- What is needed: Every line below that carries the word "floating" needs to be copied.

- Material provided:
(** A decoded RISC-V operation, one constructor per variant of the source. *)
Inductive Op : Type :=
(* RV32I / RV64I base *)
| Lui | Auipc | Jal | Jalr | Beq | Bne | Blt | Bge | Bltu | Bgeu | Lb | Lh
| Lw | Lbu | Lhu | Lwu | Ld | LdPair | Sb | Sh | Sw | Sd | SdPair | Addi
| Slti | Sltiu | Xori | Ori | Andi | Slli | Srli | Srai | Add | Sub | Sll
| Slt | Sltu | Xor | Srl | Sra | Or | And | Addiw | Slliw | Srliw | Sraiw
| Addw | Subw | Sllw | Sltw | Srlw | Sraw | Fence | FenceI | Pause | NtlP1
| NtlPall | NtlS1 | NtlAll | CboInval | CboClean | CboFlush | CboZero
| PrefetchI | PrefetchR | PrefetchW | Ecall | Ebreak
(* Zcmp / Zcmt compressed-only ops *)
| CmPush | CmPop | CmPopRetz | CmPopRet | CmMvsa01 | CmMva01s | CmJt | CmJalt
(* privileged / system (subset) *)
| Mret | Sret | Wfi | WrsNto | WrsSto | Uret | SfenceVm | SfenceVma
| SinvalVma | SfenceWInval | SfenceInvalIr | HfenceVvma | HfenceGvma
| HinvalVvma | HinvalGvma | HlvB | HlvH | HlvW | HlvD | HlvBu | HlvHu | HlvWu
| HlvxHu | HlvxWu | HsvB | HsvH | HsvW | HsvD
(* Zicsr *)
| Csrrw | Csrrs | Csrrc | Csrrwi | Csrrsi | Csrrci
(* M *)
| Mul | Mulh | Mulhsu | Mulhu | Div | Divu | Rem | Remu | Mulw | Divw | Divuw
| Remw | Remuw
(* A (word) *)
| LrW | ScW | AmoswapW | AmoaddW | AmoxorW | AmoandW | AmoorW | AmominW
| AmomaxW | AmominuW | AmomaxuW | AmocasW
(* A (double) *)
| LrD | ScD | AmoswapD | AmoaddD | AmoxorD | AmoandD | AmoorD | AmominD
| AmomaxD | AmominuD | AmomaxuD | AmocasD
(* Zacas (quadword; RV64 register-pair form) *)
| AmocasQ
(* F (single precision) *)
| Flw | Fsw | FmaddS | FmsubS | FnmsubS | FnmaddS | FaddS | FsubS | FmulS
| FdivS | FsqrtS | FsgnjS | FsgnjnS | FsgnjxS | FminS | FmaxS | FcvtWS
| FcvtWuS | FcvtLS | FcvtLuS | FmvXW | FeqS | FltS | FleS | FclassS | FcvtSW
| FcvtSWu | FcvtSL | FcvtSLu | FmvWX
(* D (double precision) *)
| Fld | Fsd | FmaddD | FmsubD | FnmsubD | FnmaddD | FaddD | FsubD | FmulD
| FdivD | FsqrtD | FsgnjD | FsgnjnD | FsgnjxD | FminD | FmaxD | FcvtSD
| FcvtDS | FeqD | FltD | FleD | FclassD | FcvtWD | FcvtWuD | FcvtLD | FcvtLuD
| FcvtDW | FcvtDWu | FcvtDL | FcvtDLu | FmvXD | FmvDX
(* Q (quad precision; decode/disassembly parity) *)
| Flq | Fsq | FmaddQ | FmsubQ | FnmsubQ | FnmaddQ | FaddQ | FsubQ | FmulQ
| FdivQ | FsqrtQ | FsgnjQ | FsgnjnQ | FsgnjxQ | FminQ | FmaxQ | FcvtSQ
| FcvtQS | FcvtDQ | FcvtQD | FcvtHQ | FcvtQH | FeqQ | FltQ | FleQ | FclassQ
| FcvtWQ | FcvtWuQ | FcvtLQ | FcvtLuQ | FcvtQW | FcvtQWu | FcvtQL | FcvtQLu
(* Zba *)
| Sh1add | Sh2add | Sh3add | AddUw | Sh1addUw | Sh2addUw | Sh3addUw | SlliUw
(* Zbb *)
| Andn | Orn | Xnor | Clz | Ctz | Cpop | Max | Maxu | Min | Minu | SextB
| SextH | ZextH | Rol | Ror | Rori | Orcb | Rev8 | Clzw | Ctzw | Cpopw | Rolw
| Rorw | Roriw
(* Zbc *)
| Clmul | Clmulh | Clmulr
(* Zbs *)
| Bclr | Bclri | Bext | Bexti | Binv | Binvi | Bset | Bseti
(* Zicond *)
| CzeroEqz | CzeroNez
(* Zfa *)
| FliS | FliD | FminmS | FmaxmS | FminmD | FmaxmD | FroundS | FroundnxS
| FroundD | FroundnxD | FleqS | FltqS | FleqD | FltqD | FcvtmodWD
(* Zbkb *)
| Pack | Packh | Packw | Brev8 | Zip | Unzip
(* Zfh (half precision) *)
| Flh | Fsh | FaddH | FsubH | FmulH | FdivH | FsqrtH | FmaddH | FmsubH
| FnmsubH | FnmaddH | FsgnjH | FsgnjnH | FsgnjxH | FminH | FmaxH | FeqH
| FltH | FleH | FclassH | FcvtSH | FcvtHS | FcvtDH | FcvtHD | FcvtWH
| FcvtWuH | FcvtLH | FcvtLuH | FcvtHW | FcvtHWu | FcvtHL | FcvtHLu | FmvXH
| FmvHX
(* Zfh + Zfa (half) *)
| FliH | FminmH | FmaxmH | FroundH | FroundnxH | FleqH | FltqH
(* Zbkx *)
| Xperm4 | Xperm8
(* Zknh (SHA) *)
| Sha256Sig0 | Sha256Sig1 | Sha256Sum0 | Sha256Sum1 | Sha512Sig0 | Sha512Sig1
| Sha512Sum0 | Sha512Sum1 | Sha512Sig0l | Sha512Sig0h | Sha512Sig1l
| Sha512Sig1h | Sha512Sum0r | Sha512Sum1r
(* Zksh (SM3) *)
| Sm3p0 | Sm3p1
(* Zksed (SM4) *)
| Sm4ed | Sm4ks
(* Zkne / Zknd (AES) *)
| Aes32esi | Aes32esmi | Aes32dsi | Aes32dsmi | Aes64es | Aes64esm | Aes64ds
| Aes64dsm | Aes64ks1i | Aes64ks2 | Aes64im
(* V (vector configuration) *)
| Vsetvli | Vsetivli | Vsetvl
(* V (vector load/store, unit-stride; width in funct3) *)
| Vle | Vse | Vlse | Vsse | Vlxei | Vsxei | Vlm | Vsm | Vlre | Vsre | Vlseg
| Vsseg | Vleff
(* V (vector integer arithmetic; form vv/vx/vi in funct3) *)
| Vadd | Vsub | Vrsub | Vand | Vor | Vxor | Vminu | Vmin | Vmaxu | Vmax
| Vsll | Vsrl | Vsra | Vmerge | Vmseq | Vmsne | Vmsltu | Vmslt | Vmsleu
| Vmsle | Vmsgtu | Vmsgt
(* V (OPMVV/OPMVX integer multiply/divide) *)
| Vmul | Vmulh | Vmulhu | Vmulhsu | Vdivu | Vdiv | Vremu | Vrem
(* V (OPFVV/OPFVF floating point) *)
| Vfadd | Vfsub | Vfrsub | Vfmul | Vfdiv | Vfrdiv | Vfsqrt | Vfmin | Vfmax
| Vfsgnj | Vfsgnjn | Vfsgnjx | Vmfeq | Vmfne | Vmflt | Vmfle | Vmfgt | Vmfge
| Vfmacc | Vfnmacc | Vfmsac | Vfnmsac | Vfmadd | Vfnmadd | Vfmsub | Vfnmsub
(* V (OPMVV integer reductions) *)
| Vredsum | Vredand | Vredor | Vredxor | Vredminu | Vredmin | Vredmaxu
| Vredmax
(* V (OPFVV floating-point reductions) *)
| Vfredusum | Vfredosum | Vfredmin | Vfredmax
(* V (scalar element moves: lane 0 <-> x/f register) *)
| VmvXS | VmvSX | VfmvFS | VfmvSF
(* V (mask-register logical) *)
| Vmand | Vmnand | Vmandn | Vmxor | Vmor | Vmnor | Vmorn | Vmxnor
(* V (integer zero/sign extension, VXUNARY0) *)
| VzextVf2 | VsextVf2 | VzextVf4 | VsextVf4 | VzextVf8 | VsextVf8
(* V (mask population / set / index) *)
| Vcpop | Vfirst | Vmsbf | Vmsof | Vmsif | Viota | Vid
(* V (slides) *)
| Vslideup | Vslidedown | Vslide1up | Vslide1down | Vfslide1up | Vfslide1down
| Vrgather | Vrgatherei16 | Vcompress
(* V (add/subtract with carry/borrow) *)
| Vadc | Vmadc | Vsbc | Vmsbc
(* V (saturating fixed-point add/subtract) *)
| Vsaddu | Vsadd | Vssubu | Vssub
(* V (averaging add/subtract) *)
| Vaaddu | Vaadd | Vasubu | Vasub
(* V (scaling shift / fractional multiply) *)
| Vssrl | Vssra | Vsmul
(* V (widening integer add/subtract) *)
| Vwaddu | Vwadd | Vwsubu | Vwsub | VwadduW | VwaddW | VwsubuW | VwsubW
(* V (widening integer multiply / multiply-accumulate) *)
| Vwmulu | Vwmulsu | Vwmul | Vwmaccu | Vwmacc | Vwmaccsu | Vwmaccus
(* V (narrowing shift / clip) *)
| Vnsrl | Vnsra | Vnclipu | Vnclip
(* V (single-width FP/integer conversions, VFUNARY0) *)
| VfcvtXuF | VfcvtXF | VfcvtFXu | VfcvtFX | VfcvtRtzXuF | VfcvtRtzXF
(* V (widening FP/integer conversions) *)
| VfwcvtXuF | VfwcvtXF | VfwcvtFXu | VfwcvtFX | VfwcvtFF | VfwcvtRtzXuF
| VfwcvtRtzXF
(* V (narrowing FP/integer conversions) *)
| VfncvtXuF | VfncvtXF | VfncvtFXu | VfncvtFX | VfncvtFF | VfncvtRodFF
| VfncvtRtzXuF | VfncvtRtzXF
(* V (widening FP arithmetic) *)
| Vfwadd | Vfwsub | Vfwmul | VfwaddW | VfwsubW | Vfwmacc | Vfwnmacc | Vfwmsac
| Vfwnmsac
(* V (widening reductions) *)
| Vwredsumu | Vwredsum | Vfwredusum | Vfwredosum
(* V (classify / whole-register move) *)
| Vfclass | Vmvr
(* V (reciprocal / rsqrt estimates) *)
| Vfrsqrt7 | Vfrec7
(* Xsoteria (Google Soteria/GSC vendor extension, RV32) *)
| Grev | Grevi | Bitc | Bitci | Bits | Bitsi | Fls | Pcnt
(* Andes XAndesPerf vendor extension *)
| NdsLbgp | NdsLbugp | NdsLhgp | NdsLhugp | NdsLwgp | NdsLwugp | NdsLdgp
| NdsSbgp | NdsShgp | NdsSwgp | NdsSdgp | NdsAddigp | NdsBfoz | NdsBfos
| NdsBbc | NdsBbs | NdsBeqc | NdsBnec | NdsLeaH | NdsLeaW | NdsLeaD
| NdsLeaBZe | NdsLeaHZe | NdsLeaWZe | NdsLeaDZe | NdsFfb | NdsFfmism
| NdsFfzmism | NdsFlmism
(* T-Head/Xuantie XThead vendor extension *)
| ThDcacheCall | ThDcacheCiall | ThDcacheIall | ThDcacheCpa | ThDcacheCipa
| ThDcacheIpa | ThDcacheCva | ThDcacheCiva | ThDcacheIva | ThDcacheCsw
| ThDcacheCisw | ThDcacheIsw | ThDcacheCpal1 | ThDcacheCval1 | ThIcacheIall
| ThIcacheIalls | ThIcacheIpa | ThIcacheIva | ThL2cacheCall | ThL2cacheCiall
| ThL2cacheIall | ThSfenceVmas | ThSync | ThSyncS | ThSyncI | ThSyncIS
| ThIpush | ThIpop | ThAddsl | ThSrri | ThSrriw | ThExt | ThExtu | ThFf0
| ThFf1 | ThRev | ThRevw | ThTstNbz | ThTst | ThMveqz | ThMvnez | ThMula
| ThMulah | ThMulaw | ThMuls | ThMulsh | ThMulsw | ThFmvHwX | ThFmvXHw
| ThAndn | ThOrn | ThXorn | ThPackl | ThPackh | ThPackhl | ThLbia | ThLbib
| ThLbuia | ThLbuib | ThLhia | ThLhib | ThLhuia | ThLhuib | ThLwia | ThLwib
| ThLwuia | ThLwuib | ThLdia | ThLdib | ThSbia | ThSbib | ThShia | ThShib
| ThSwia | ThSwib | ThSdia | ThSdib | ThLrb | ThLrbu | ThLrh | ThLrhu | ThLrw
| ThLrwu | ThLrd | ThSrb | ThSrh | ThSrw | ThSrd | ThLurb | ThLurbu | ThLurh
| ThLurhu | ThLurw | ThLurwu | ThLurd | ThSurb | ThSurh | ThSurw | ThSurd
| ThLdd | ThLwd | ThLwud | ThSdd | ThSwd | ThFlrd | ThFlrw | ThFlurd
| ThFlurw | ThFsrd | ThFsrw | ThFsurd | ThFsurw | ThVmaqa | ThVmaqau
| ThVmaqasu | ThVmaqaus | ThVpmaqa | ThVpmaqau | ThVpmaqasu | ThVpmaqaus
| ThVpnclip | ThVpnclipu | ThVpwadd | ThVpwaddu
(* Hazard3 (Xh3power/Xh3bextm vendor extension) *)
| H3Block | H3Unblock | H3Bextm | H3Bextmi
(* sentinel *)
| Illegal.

---

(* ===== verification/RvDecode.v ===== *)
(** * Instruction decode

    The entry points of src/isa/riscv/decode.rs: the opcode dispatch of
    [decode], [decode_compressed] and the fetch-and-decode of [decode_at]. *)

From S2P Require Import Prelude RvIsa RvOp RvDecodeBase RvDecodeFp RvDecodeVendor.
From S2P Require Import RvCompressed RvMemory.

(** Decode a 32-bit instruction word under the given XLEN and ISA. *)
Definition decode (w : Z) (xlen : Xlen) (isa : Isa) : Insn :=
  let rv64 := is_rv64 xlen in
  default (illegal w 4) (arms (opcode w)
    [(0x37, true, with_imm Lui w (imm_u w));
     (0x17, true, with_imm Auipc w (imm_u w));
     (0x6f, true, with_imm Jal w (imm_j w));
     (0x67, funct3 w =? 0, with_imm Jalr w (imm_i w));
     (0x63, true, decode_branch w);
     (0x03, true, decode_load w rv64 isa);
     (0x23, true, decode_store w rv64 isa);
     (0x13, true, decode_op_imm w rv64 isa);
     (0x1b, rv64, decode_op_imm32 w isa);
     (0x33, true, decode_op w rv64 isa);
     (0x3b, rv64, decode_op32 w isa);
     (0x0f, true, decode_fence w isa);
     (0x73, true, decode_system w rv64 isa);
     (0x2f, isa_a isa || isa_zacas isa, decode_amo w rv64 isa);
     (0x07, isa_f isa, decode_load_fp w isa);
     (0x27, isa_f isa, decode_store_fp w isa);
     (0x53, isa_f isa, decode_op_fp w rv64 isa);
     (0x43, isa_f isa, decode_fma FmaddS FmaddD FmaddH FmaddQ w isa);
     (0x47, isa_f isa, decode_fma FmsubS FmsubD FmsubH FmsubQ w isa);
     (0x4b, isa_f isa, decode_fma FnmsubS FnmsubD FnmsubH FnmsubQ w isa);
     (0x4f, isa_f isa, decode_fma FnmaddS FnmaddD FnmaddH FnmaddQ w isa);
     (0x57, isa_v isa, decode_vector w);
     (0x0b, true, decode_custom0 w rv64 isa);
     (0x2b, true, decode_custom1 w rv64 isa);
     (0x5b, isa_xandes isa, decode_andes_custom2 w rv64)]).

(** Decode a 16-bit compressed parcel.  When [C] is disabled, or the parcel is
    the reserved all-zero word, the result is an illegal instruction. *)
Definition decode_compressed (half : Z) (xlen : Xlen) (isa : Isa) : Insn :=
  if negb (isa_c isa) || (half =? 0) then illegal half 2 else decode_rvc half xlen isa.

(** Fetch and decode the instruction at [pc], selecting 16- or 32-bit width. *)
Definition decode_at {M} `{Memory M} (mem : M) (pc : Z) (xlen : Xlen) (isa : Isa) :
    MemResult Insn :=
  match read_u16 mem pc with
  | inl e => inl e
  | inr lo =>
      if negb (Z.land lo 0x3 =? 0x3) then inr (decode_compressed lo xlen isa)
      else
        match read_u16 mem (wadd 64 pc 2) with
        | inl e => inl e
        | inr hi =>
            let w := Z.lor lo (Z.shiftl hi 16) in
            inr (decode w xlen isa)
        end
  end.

- Solution to the exercise:
(* V (OPFVV/OPFVF floating point) *)
(* V (OPFVV floating-point reductions) *)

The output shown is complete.